Collected data
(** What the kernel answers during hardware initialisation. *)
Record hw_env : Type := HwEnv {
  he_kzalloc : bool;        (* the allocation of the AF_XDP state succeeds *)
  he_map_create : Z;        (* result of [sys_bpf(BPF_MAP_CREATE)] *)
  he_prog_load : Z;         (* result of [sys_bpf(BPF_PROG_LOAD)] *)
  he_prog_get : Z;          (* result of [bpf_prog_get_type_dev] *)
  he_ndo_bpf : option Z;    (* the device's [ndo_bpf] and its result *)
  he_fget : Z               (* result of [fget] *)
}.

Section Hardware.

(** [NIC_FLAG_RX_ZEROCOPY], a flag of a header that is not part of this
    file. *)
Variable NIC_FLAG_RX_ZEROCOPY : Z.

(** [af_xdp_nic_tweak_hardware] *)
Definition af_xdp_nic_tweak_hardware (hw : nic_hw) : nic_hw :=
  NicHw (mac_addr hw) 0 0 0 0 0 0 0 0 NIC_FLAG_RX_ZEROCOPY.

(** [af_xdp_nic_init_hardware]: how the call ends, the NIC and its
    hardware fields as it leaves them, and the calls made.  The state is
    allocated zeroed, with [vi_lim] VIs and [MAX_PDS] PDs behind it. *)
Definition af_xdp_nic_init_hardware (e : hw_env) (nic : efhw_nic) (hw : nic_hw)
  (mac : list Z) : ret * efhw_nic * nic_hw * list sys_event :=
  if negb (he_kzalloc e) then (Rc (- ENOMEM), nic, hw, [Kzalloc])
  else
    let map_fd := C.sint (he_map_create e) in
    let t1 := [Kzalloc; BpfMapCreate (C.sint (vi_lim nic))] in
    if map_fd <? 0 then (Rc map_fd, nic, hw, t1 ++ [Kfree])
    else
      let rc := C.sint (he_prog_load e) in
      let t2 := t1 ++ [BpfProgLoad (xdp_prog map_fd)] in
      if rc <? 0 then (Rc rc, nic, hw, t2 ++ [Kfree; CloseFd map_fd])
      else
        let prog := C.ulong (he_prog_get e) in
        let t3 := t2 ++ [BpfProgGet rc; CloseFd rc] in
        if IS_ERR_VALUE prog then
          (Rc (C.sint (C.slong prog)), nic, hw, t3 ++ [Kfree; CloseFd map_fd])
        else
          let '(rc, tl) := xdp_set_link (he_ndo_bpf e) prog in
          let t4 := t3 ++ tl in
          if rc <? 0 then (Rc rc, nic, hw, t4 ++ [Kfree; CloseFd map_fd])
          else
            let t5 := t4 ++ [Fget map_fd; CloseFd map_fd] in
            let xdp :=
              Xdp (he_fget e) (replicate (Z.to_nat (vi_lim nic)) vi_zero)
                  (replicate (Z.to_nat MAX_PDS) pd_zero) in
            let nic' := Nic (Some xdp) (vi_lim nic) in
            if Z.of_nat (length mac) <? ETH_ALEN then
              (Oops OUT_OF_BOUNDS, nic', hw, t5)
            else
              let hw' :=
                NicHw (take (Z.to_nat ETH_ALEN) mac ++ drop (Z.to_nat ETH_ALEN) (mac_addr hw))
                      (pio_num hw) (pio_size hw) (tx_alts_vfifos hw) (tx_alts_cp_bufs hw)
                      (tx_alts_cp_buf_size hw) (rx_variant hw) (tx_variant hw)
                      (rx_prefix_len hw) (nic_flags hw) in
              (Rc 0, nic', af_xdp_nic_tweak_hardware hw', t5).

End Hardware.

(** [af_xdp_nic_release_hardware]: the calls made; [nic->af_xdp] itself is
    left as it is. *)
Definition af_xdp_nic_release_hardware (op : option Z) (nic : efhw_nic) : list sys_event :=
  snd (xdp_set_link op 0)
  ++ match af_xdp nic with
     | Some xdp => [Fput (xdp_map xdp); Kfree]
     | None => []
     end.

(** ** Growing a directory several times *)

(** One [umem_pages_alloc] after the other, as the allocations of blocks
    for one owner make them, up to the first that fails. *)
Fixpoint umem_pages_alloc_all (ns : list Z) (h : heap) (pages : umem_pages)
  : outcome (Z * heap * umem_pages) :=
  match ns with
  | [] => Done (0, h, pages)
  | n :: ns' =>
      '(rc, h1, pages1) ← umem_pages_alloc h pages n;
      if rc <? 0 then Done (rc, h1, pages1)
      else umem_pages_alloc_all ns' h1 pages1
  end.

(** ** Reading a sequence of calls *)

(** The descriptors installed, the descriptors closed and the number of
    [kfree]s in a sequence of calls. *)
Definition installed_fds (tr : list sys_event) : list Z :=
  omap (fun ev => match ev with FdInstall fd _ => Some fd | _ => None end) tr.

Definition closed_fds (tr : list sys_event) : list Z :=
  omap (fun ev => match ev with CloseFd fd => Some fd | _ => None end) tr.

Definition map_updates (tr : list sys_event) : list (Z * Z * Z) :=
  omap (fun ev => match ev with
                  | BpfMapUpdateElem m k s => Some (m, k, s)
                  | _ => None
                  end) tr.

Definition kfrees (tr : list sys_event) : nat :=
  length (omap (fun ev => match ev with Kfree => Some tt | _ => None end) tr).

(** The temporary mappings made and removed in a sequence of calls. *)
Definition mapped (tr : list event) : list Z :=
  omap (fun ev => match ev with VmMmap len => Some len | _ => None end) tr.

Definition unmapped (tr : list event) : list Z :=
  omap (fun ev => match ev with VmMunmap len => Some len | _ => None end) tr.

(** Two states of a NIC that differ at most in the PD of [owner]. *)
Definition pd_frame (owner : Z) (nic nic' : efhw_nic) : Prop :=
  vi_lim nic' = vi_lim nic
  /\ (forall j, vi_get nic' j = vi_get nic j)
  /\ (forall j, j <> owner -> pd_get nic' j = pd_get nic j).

==

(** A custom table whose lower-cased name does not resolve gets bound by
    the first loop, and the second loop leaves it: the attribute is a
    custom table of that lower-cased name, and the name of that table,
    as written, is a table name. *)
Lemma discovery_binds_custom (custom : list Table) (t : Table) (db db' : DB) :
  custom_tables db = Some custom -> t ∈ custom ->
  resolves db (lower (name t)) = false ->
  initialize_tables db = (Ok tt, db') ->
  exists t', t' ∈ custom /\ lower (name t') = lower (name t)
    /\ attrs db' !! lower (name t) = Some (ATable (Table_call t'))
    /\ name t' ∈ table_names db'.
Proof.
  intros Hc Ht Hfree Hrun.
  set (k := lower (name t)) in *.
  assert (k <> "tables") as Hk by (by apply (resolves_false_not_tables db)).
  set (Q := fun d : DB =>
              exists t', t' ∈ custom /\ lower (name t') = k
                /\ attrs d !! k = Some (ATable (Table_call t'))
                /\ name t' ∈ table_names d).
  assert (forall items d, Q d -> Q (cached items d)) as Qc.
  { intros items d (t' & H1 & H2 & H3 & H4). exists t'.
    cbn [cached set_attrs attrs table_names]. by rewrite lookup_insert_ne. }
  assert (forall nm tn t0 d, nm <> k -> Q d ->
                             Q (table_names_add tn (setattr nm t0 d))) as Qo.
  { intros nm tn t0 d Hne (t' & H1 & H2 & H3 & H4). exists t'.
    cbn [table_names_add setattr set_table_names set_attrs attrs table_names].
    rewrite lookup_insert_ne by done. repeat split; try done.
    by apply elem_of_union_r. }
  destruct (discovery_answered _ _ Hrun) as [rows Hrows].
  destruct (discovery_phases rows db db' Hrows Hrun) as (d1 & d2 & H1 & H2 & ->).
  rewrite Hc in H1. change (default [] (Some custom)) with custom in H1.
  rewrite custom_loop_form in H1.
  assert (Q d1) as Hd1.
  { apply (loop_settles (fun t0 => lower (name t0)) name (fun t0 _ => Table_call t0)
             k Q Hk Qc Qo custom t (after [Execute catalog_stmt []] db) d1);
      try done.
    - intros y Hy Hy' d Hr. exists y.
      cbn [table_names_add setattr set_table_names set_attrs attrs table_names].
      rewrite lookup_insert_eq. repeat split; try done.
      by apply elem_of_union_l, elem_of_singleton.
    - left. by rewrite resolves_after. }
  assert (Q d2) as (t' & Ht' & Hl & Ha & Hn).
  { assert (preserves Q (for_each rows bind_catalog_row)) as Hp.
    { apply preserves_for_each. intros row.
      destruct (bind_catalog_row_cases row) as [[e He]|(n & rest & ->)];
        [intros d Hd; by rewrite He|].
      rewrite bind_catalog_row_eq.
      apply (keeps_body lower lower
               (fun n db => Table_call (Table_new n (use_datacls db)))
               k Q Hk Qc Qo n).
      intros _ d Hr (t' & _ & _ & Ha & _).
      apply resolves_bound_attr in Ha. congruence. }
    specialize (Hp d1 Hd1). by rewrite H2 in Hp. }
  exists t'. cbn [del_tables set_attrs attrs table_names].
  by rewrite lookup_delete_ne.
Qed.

## Requirement
What you return must be the lines above that run from the line with "t' ∈ table_names d)." to the line with "destruct (discovery_answered _", inclusive, each copied exactly.

## Answer to this problem
                /\ name t' ∈ table_names d).
  assert (forall items d, Q d -> Q (cached items d)) as Qc.
  { intros items d (t' & H1 & H2 & H3 & H4). exists t'.
    cbn [cached set_attrs attrs table_names]. by rewrite lookup_insert_ne. }
  assert (forall nm tn t0 d, nm <> k -> Q d ->
                             Q (table_names_add tn (setattr nm t0 d))) as Qo.
  { intros nm tn t0 d Hne (t' & H1 & H2 & H3 & H4). exists t'.
    cbn [table_names_add setattr set_table_names set_attrs attrs table_names].
    rewrite lookup_insert_ne by done. repeat split; try done.
    by apply elem_of_union_r. }
  destruct (discovery_answered _ _ Hrun) as [rows Hrows].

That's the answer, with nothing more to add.